(** * publish.py: Markdown to HTML essay converter

    A shallow embedding of [publish.py] and the properties of its
    title resolution, front-matter removal, substitution pipeline,
    paragraph wrapping and output-file naming.

    Text is a list of 8-bit characters.  The operations of the Python
    runtime that the program calls ([str.lower], [str.title],
    [str.strip], the whitespace class of [re]) are modelled on the ASCII
    repertoire: characters above 127 have no case and are not
    whitespace.  Regular expressions are interpreted by a backtracking
    matcher with the leftmost, greedy/lazy semantics of Python's [re]. *)

From Stdlib Require Import String Ascii Bool Arith Lia List.
Import ListNotations.

Set Implicit Arguments.

Local Open Scope list_scope.
Local Open Scope bool_scope.

(** ** Text *)

Definition str := list ascii.

(** A literal of the source. *)
Definition L (s : string) : str := list_ascii_of_string s.

Definition nl : ascii := "010"%char.
Definition dquote : ascii := "034"%char.

Definition code (c : ascii) : nat := nat_of_ascii c.

Definition chr_eqb (a b : ascii) : bool := Ascii.eqb a b.

Arguments chr_eqb : simpl never.

Fixpoint str_eqb (a b : str) : bool :=
  match a, b with
  | [], [] => true
  | x :: a', y :: b' => chr_eqb x y && str_eqb a' b'
  | _, _ => false
  end.

Definition between (lo hi c : ascii) : bool :=
  (code lo <=? code c) && (code c <=? code hi).

(** ** The Python runtime, as far as the program uses it *)
Module Py.

(** [str.isspace] on one character: TAB, LF, VT, FF, CR, the four
    information separators FS, GS, RS, US, and the blank. *)
Definition is_space (c : ascii) : bool :=
  let n := code c in
  ((9 <=? n) && (n <=? 13)) || ((28 <=? n) && (n <=? 31)) || (n =? 32).

Definition is_upper (c : ascii) : bool := between "A" "Z" c.
Definition is_lower (c : ascii) : bool := between "a" "z" c.
Definition is_digit (c : ascii) : bool := between "0" "9" c.
Definition is_cased (c : ascii) : bool := is_upper c || is_lower c.

Definition lower_chr (c : ascii) : ascii :=
  if is_upper c then ascii_of_nat (code c + 32) else c.

Definition upper_chr (c : ascii) : ascii :=
  if is_lower c then ascii_of_nat (code c - 32) else c.

(** [s.lower()] *)
Definition lower (s : str) : str := map lower_chr s.

(** [s.title()]: the first cased character after an uncased one is put
    in upper case, every other cased character in lower case.  Only
    the ASCII letters are cased here.  On cased characters outside
    ASCII Python applies the full Unicode case mapping, which may
    replace one character by several; nothing below relies on the
    length of the result. *)
Fixpoint title_from (previous_is_cased : bool) (s : str) : str :=
  match s with
  | [] => []
  | c :: s' =>
      (if previous_is_cased then lower_chr c else upper_chr c)
        :: title_from (is_cased c) s'
  end.

Definition title (s : str) : str := title_from false s.

(** [s.replace(old, new)] for one-character [old] and [new]. *)
Definition replace (old new : ascii) (s : str) : str :=
  map (fun c => if chr_eqb c old then new else c) s.

Fixpoint lstrip (s : str) : str :=
  match s with
  | c :: s' => if is_space c then lstrip s' else s
  | [] => []
  end.

Definition rstrip (s : str) : str := rev (lstrip (rev s)).

(** [s.strip()] *)
Definition strip (s : str) : str := rstrip (lstrip s).

(** [s.startswith(p)] *)
Fixpoint startswith (p s : str) : bool :=
  match p, s with
  | [], _ => true
  | a :: p', b :: s' => chr_eqb a b && startswith p' s'
  | _ :: _, [] => false
  end.

(** [sep.join(parts)] *)
Fixpoint join (sep : str) (parts : list str) : str :=
  match parts with
  | [] => []
  | [p] => p
  | p :: ps => p ++ sep ++ join sep ps
  end.

(** [s.rfind(c)] as an option: the index of the last [c] in [s]. *)
Fixpoint rfind (c : ascii) (s : str) : option nat :=
  match s with
  | [] => None
  | x :: s' =>
      match rfind c s' with
      | Some i => Some (S i)
      | None => if chr_eqb x c then Some 0 else None
      end
  end.

(** [s.split(c)] for a one-character separator. *)
Fixpoint split_chr (c : ascii) (s : str) : list str :=
  match s with
  | [] => [[]]
  | x :: s' =>
      if chr_eqb x c then [] :: split_chr c s'
      else
        match split_chr c s' with
        | p :: ps => (x :: p) :: ps
        | [] => [[x]]
        end
  end.

Definition is_dot_or_empty (part : str) : bool :=
  match part with
  | [] => true
  | [c] => chr_eqb c "."
  | _ => false
  end.

(** [Path(p).name]: the last component of a POSIX path; empty
    components and single dots do not count. *)
Definition path_name (p : str) : str :=
  last (filter (fun part => negb (is_dot_or_empty part)) (split_chr "/" p)) [].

**THE TASK:**
Copy out, from the records above, every line that holds the string "program".

**SOLUTION TO THIS TASK:**
    runtime that the program calls ([str.lower], [str.title],
(** ** The Python runtime, as far as the program uses it *)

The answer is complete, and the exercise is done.